Она отвернулась от обидчика и встретилась с внимательным взглядом Юрьевой.
Галина замерла.
– Лактионова! – звучно начала старуха. – Сегодня у нас упражнения для ног… Упражнения для рук мы будем изучать гораздо позже! Так что… рановато, деточка!
– Простите, Гликерия Ильинична, – потупила глаза Галина.
– И запомните! – поддерживаемая Вольфом старуха встала со стула. – Простота взаимоотношений свойственна искусствам низменным. Кинематографу, например! А вы готовитесь к вступлению в храм искусства – театр! Ведите себя соответственно!
– Бегу! Бегу! Бегу! – кричала Галина, выбегая на улицу, на ходу подхватывая под руку негодующую подругу. Спотыкаясь о булыжную мостовую, она мчалась к трамвайной остановке, не обращая внимания на гневный монолог задыхающейся от возмущения и быстрого бега Таисии, своей ближайшей подруги:
– Галька! Это уж слишком! Это просто свинство! Ты не товарищ, Галька, ты… ты… – окончательно задохнулась Таисия.
– Знаю, – пытаясь на ходу застегнуть ремешок наручных часиков, успокоила ее Галина. – Я лахудра, ехидна… Таська! – остановилась она. – Ты где это взяла? – Она схватила подругу за край платья.
– Нравится? – мгновенно забыла все обиды Таисия – Всю ночь перешивала! Хозяйкино платье! Материальчик чувствуешь? Если не врет – дореволюционный китайский шелк!

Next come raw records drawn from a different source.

(** X7: a store made by a constructor talks to the transport it was given,
    under the end point [dataStore] unless a [BaseStore] was given another
    one; constructing sends nothing and leaves the singleton slot alone, and
    two constructions yield two different objects. *)
Theorem constructed_stores (a a' : Api) (ep : option string) (w : world) :
  let d := fst (DataStoreM.new_DataStore a w) in
  let w1 := snd (DataStoreM.new_DataStore a w) in
  let d' := fst (DataStoreM.new_DataStore a' w1) in
  let b := fst (BaseStoreM.new_BaseStore a ep w) in
  let w2 := snd (BaseStoreM.new_BaseStore a ep w) in
  oid d <> oid d'
  /\ sent w1 = sent w /\ slot w1 = slot w
  /\ sent w2 = sent w /\ slot w2 = slot w
  /\ DataStoreM.getAll d w1
     = (then_ (respond a (sent w) (GET "dataStore"))
              DataStoreM.getAll_onFulfilled,
        mkWorld (sent w ++ [GET "dataStore"]) (S (allocated w)) (slot w))
  /\ fst (BaseStoreM.getAll b w2)
     = then_ (respond a (sent w)
                (GET (match ep with Some s => s | None => "dataStore" end)))
             BaseStoreM.getAll_onFulfilled.
Proof.
  cbn. repeat split; try reflexivity.
  apply Nat.neq_succ_diag_r.
Qed.

End DeleteAndPaths.

Section Programs.

Import DataStoreM.

Variable default_api : Api.

Lemma step_sent (o : op) (w : world) :
  sent (step default_api o w) = sent w ++ requests_of o.
Proof.
  destruct o as [|a|this ns autoLoad|this|this ns]; cbn [step requests_of].
  - unfold getDataStore. destruct (slot w); cbn; rewrite app_nil_r; reflexivity.
  - cbn. rewrite app_nil_r. reflexivity.
  - rewrite get_by_loads. destruct (loads autoLoad).
    + rewrite get_autoLoad_true. reflexivity.
    + cbn. rewrite app_nil_r. reflexivity.
  - reflexivity.
  - reflexivity.
Qed.

(** X8: the requests a program leaves behind are those that were there
    before, followed by the requests of its operations in order: nothing for
    [getDataStore], a constructor or a [get] that skips the read, one GET for
    a reading [get] and for [getAll], one DELETE for [delete].  What the
    transport answers changes nothing of it: nothing is retried or followed
    up. *)
Theorem run_sent (ops : list op) (w : world) :
  sent (run default_api ops w) = sent w ++ List.flat_map requests_of ops.
Proof.
  revert w. induction ops as [|o ops IH]; intros w; cbn [run fold_left flat_map].
  - rewrite app_nil_r. reflexivity.
  - fold (run default_api ops (step default_api o w)).
    rewrite IH, step_sent, <- app_assoc. reflexivity.
Qed.

(** X9: a DELETE that a program has sent was asked for by one of its
    [delete] operations, for that store's end point and that namespace; no
    other operation deletes. *)
Theorem deletes_come_from_delete (ops : list op) (w : world) (path : string) :
  In (DELETE path) (sent (run default_api ops w)) ->
  In (DELETE path) (sent w)
  \/ exists this ns,
       In (Op_delete this ns) ops /\ path = endPoint this +:+ "/" +:+ ns.
Proof.
  rewrite run_sent. intros H. apply in_app_or in H as [H|H]; [left; exact H|].
  right. apply in_flat_map in H as (o & Ho & Hr).
  destruct o as [|a|this ns autoLoad|this|this ns]; cbn [requests_of] in Hr.
  - destruct Hr.
  - destruct Hr.
  - destruct (loads autoLoad); [|destruct Hr].
    destruct Hr as [Hr|[]]. discriminate Hr.
  - destruct Hr as [Hr|[]]. discriminate Hr.
  - destruct Hr as [Hr|[]]. inversion Hr. eauto.
Qed.

Lemma step_allocated_filled (o : op) (w : world) (d : DataStore) :
  slot w = Some d ->
  allocated (step default_api o w)
  = (allocated w + (if is_new o then 1 else 0))%nat.
Proof.
  intros Hs. destruct o as [|a|this ns autoLoad|this|this ns];
    cbn [step is_new].
  - rewrite (getDataStore_filled default_api w d Hs). cbn. lia.
  - cbn. lia.
  - rewrite get_by_loads. destruct (loads autoLoad); cbn; lia.
  - cbn. lia.
  - cbn. lia.
Qed.

Lemma run_allocated_filled (ops : list op) (w : world) (d : DataStore) :
  slot w = Some d ->
  allocated (run default_api ops w)
  = (allocated w + length (List.filter is_new ops))%nat.
Proof.
  revert w. induction ops as [|o ops IH]; intros w Hs;
    cbn [run fold_left List.filter].
  - cbn. lia.
  - fold (run default_api ops (step default_api o w)).
    rewrite (IH _ (step_keeps_slot default_api o w d Hs)).
    rewrite (step_allocated_filled o w d Hs).
    destruct (is_new o); cbn [length]; lia.
Qed.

– Таська! – возмутилась Галина. – Это ты ехидна! Могла бы предупредить, я бы тоже что-нибудь придумала! А то я рядом с тобой как Золушка выгляжу!
– Как я могла тебя предупредить? – резонно заметила подруга. – У меня телефона на квартире нету, курьера пока не завела! Говорю же тебе, что ночью перешивала!
– Трамвай! – закричала Галина. – Трамвай!
И подруги опрометью бросились к трамвайной остановке в самом низу улицы.
Они успели, пронесясь через небольшую толпу, вскочить на подножку и теперь, остервенело толкаясь, пробивались вглубь переполненного вагона. Трамвай был набит человеческой злобой, руганью, женским истерическим визгом, тяжелым запахом мывшихся раз в неделю человеческих тел и хриплыми воплями кондукторши, призывавшей пассажиров оплачивать проезд. Граждане платить не торопились: во-первых, деньги передавать было опасно – они могли до кондуктора не дойти и обратно не вернуться, а во-вторых, двугривенный при зарплате двадцать четыре рубля в месяц – это были деньги.